Originally a statue of Columbus stood in the Mexican roundabout Paseo de la Reforma. Last year, the statue was removed for restorations according to The New York Times. The statue was covered in graffiti reading in Spanish, “Christopher Columbus killer! We’ve already knocked him down!” The Italian navigator is seen as the father of colonialism in the Western Hemisphere and that of the trans-Atlantic slave trade route.

The support for Columbus is practically nonexistent in Mexico. Most Indigenous People and Native Americans believe he was largely responsible for the genocide of Indigenous people in the Americas, which is absolutely true. That sentiment is shared with some Americans as cities across the U.S. (Los Angeles, Dallas, Denver, and Phoenix) have moved to recognize Indigenous Peoples’ Day in place of the federal holiday of Columbus Day. 

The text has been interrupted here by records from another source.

(* ===== verification/Divergences.v ===== *)
(** * Where the code departs from the overlay rules

    What a lookup finds below an opaque directory, and what backing a second
    open is given, for any state; and whole requests that show it, evaluated on
    the in-memory layers of MemLayer.v. *)

From S2P Require Import Prelude Libc Mapping Xattr ConfigData Config Sys Openat2 Node DataSource.
From S2P Require Import Whiteout Layer Copyup Overlay Merge LoadDir MemLayer Ops OpsTree OpsFile Requests.
Local Open Scope Z_scope.

(** The FUSE inode a reply carries. *)
Definition reply_ino (r : FsResult Reply) : FsResult Z :=
  match r with
  | Ok (REntry _ attr) => Ok (attr_ino attr)
  | Ok _ => Err 0
  | Err e => Err e
  end.

(** A mount of the layers [d] opaque over [d/x]; look [d] up in the root, and
    [x] in what that found. *)
Definition opaque_fs : OverlayFs := OverlayFs_new opaque_mount true.
Definition lookup_d_x (static_nlink : bool) : SM OverlayFs (FsResult Z * FsResult Z) :=
  let config := set_cfg_static_nlink static_nlink (@OverlayConfig_default F64_Z 0) in
  let look p nm := @lookup F64_Z DevT_halves HashOrder_elements config p nm in
  let! r1 := look 1 (bs "d") in
  match reply_ino r1 with
  | Ok ino => let! r2 := look ino (bs "x") in sm_ret (Ok ino, reply_ino r2)
  | Err e => sm_ret (Err e, Err e)
  end.

(** C36. An opaque directory does not hide what is below it from the lookup of a
    single name.  A directory that is on the first layer alone, as an opaque one
    of the upper layer is, has 0 as its last layer, and [do_lazy_lookup] takes 0
    for no bound.  Whatever the layers are: if the directory is opaque there and
    has nothing at the name, and layer [k] is the first below that shows
    something at it, a node of layer [k] is found and linked into the directory,
    though of the layers the directory is merged from none says anything.  It
    takes that the directory is not loaded, as with [static_nlink]; a directory
    that was listed has its names already. *)
Theorem lazy_lookup_ignores_opaque `{F64, DevT, HashOrder} (o : ∀ c, resp c) (vs : list View)
    (s : OverlayInner) (pid : NodeId) (n : OvlNode) (p nm : bytes) (v0 v : View) (k : nat) (st : stat)
    (Hviews : Forall2 (shows o) (layers s) vs) (Htables : tables_ok s)
    (Hn : nodes_get s pid = Some n) (Hdir : is_dir n = true) (Hp : compute_path (nodes s) pid = Some p)
    (Hsane : sane vs p nm) (Hroot : pid ≠ root_id s) (Hlast : last_layer_idx n = 0%nat)
    (Hv0 : vs !! 0%nat = Some v0) (Hopaque : v_opaque v0 p = Ok true) (Hk : (0 < k)%nat)
    (Habove : ∀ j w, (j < k)%nat → vs !! j = Some w → verdict_at w p nm = Absent)
    (Hv : vs !! k = Some v) (Hst : verdict_at v p nm = Shows st) :
  (∀ j d, ¬ first_says vs (merged_from s pid n) p nm j d) ∧
  ∃ id s' c, runs o (do_lazy_lookup pid nm) s (Some id) s' ∧
    nodes_get s' id = Some c ∧ layer_idx c = k ∧ name c = nm ∧
    (nodes_get s' pid ≫= λ p, get_child p nm) = Some id.
Proof.
  assert (decides vs (last_layer_idx n) p nm k (Shows st)) as Hd.
  { split_and!; [done|by left|by exists v|done]. }
  split.
  - intros j d (Hne & [?|Hj] & (w & Hw & Hwd) & _); [done|]. rewrite Hlast in Hj.
    apply Hne. rewrite <-Hwd. apply (Habove j); [lia|done].
  - destruct (do_lazy_lookup_spec o vs s pid n p nm) as (r & s' & Hr & Hcase); [done..|].
    destruct Hcase as [(k' & st' & id & c & Hd' & -> & Hc & Hl & Hnm & _ & _ & _ & Hch & _)|[(k' & w & Hd' & _)|(Habs & _)]].
    + exists id, s', c. destruct (first_says_unique _ _ _ _ _ _ _ _ Hd Hd') as [-> _]. done.
    + by destruct (first_says_unique _ _ _ _ _ _ _ _ Hd Hd').
    + rewrite (Habs k v Hv) in Hst; [done|by left].
Qed.

(** [d] of [opaque_mount], as a lookup leaves it: on the first layer alone. *)
Definition opaque_d : OvlNode := set_parent (Some 1) (OvlNode_new (bs "d") 0 0 0 true).
Definition opaque_d_mount : OverlayInner := set_nodes (arena_insert opaque_d (nodes opaque_mount)).2 opaque_mount.

Lemma opaque_d_tables_ok : tables_ok opaque_d_mount.
Proof.
  split; [apply wf_table_new|vm_compute; reflexivity| |done|].
  - exists (λ id, Z.to_nat id). intros id n pid. unfold arena_get. cbn.
    rewrite !lookup_insert_Some, lookup_empty. intros [[<- <-]|[_ [[_ <-]|[_ [=]]]]]; cbn; [|done].
    intros [= <-]. vm_compute. lia.
  - intros id n. unfold nodes_get, arena_get. cbn.
    rewrite !lookup_insert_Some, lookup_empty. intros [[_ <-]|[_ [[_ <-]|[_ [=]]]]]; done.
Qed.

Lemma lazy_lookup_ignores_opaque_witness :
  ∃ id s', runs no_kernel (@do_lazy_lookup DevT_halves HashOrder_elements 2 (bs "x")) opaque_d_mount (Some id) s' ∧
    (layer_idx <$> nodes_get s' id) = Some 1%nat.
Proof.
  destruct (@lazy_lookup_ignores_opaque F64_Z DevT_halves HashOrder_elements no_kernel opaque_views opaque_d_mount 2
    opaque_d (bs "d") (bs "x") (mem_view opaque_upper) (mem_view opaque_lower) 1 (match mem_stat opaque_lower (bs "d/x") with Ok st => st | Err _ => zeroed_stat end)
    opaque_views_ok opaque_d_tables_ok eq_refl eq_refl eq_refl)
    as (_ & id & s' & c & Hr & Hc & Hl & _).
  - intros k v Hv. apply list_elem_of_lookup_2 in Hv. each_view Hv; vm_compute; discriminate.
  - discriminate.
  - reflexivity.
  - reflexivity.
  - vm_compute. reflexivity.
  - lia.
  - intros [|j] w Hj Hw; [|lia]. injection Hw as <-. vm_compute. reflexivity.
  - reflexivity.
  - vm_compute. reflexivity.
  - exists id, s'. split; [exact Hr|]. rewrite Hc. simpl. by rewrite Hl.
Defined.

(** The whole way on that mount: with the default options looking [d] up loads
    it, and [x] is not found; with [static_nlink] it is. *)
Theorem static_nlink_shows_below_opaque :
  v_opaque (mem_view opaque_upper) (bs "d") = Ok true ∧
  fst <$> exec no_kernel (lookup_d_x false opaque_fs) = Some (Ok 100, Err ENOENT) ∧
  fst <$> exec no_kernel (lookup_d_x true opaque_fs) = Some (Ok 100, Ok 97677).
Proof. split_and!; vm_compute; reflexivity. Qed.

(** ** The lookup counts of [readdirplus] *)

#[local] Existing Instances F64_Z DevT_halves HashOrder_elements.

Definition lookups_of (ino : Z) (s : OverlayFs) : option Z :=
  lookups <$> fuse_to_ino (inodes (inner s)) ino.

(** The inodes and names a reply of [readdirplus] gives. *)
Definition sent (r : FsResult Reply) : list (Z * bytes) :=
  match r with
  | Ok (RDirectoryPlus es) => (λ e : Z * Z * bytes * FileAttr, (e.1.1.1, e.1.2)) <$> es
  | _ => []
  end.

(** Read the root in two buffers, the first with room for two entries; then
    the kernel forgets the one lookup of [d] it was given. *)
Definition read_root_plus : SM OverlayFs (list (Z * bytes) * list (Z * bytes)) :=
  let config := @OverlayConfig_default F64_Z 0 in
  let! _ := opendir_request config 1 in
  let! r1 := readdirplus config (λ i, 2 <=? i)%nat 1 0 in
  let! r2 := readdirplus config (λ i, false) 1 2 in
  forget_request 100 1 ;;;
  sm_ret (sent r1, sent r2).

(** [readdirplus] counts a lookup for the entry that did not fit in the
    buffer: the kernel is given [d] (inode 100) once, in the second reply, and
    forgets that one lookup, but the entry is still held with a count of 1; it
    was counted when it did not fit in the first reply, too.  Nothing will
    forget it any more.  [y], which was not cut off, is counted once. *)
Theorem readdirplus_counts_unsent :
  (λ '(out, s), (out.1.*2, out.2, lookups_of 100 s, lookups_of 121 s)) <$> exec no_kernel (read_root_plus opaque_fs)
  = Some ([bs "."; bs ".."], [(100, bs "d"); (121, bs "y")], Some 1, Some 1).
Proof. vm_compute. reflexivity. Qed.

(** ** The backing of a file that is copied up *)

(** The layers of [opaque_mount] with files that can be opened: each source
    answers with a descriptor of its own. *)
Definition mem_source_open (m : MemLayer) (fd : RawFd) : DataSource :=
  let src := mem_source m in
  {| file_exists := file_exists src; statat := statat src; ds_fstat := ds_fstat src; opendir := opendir src;
     openat _ _ _ := sm_ret (Ok fd);
     listxattr := listxattr src; getxattr := getxattr src; ds_readlinkat := ds_readlinkat src;
     get_nfs_filehandle := get_nfs_filehandle src; root_fd := root_fd src; ds_st_dev := ds_st_dev src;
     stat_override_mode := stat_override_mode src; nfs_filehandles := nfs_filehandles src |}.
Definition copyup_fs : OverlayFs :=
  set_passthrough true
    (OverlayFs_new
       (OverlayInner_new [from_datasource (mem_source_open opaque_upper 40) false;
                          from_datasource (mem_source_open opaque_lower 41) true]
          5 {| o_uid := 65534; o_gid := 65534 |} false) true).

(** A kernel where every call succeeds; the backing of descriptor [fd] is
    [1000 + fd]. *)
Definition yes_kernel (c : sys) : resp c :=
  match c with
  | Openat2 _ _ _ _ _ | OpenPath _ _ _ => Ok 50
  | OpenBacking fd => Ok (1000 + fd)
  | Fstat _ | Fstatat _ _ _ | Statx _ _ _ _ => Ok zeroed_stat
  | Fstatvfs _ => Err ENOSYS
  | Readlinkat _ _ | Realpath _ => Ok []
  | ReadDir _ | ReadDirDup _ => Ok []
  | Fgetxattr _ _ _ | Lgetxattr _ _ _ => Err ENODATA
  | Llistxattr _ _ | Flistxattr _ _ => Ok []
  | NameToHandleAt _ _ _ => Err ENOTSUP
  | Read _ _ | Pread _ _ _ => Ok []
  | Write _ _ | Sendfile _ _ _ | Pwrite _ _ _ | Lseek _ _ _ | CopyFileRange _ _ _ _ _ => Ok 0
  | IoctlLong _ _ _ => Ok 0
  | _ => Ok tt
  end.

(** Look [y] up, which is in the lower layer only, open it for reading and
    then for writing. *)
Definition read_then_write : SM OverlayFs (FsResult Reply * FsResult Reply * option nat) :=
  let config := @OverlayConfig_default F64_Z 0 in
  let! _ := @lookup F64_Z DevT_halves HashOrder_elements config 1 (bs "y") in
  let! r1 := OpsFile.open 8 config 121 O_RDONLY in
  let! r2 := OpsFile.open 8 config 121 O_RDWR in
  let! s := get_inner in
  sm_ret (r1, r2, layer_idx <$> (lookup_node_id s 121 ≫= nodes_get s)).

Section reuse.
Context `{F64, DevT, HashOrder} (copy_fuel : nat) (config : OverlayConfig).

Lemma on_inner_keeps {A B} (m : InnerM A) (k : A → SM OverlayFs B) s (Q : B → OverlayFs → Prop) :
  (∀ a i, sm_always (k a) (set_inner i s) Q) → sm_always (sm_bind (on_inner m) k) s Q.
Proof using. intros Hk. apply sm_always_bind, sm_always_zoom, sm_always_true. intros a i. apply Hk. Qed.

(** While an inode has a backing, every open of it is answered with that one. *)
Lemma open_keeps_backing ino flags s b c :
  passthrough_enabled s = true → inode_backings s !! ino = Some (b, c) →
  sm_always (OpsFile.open copy_fuel config ino flags) s
    (λ r s', match r with Ok (ROpenedPassthrough _ b') => b' = b | Ok _ => False | Err _ => True end).
Proof using.
  intros Hp Hb. unfold OpsFile.open. cbv zeta. apply on_inner_keeps. intros fast i1. unfold sm_try.
  assert (∀ i r, sm_always
    (match r with Ok fd => reply_open_maybe_passthrough config ino fd | Err e => sm_ret (Err e) end) (set_inner i s)
    (λ r s', match r with Ok (ROpenedPassthrough _ b') => b' = b | Ok _ => False | Err _ => True end)) as Hk.
  { intros i [fd|e]; [|done]. unfold reply_open_maybe_passthrough, sm_bind, sm_get. cbn. by rewrite Hp, Hb. }
  destruct fast as [r|]; [apply Hk|]. apply on_inner_keeps. intros r i2. apply (Hk i2 r).
Qed.
End reuse.

(** C35. A file that is open for reading and is then opened for writing is
    copied up, but the new handle is answered with the backing of the old one,
    since an open of an inode that has a backing is always answered with that
    backing.  [y] is in the lower layer: the first open has descriptor 41, of
    the lower file, and makes the backing 1041 of it; the second copies [y] up
    and holds descriptor 40, of the upper file, and yet it gives the kernel
    1041, so the writes of the new handle, which the kernel passes through, are
    for the file of the lower layer. *)
Theorem write_reuses_lower_backing :
  (∀ `{F64, DevT, HashOrder} copy_fuel config ino flags s b c,
     passthrough_enabled s = true → inode_backings s !! ino = Some (b, c) →
     sm_always (OpsFile.open copy_fuel config ino flags) s
       (λ r s', match r with Ok (ROpenedPassthrough _ b') => b' = b | Ok _ => False | Err _ => True end)) ∧
  (λ '(out, s), (out, open_files s !! 1, open_files s !! 2, inode_backings s !! 121)) <$>
    exec yes_kernel (read_then_write copyup_fs) =
  Some ((Ok (ROpenedPassthrough 1 1041), Ok (ROpenedPassthrough 2 1041), Some 0%nat),
        Some 41, Some 40, Some (1041, 2)).
Proof. split; [intros; by eapply open_keeps_backing|vm_compute; reflexivity]. Qed.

Back in Mexico City Mayor Sheinbaum said that the Columbus statue will be moved to another neighborhood, which still gives his statue a place to land when they should give him not an inch of space anywhere in Mexico or the rest of the world. The new statue, designed by sculptor Pedro Reyes, could be up as soon as October 12, also known as Día de la Raza aka a day to recognize the legacy of Indigenous cultures and unfortunately that of Columbus himself.

Hopefully, all celebrations of Christopher Columbus will be a thing of the past with not a statue in sight.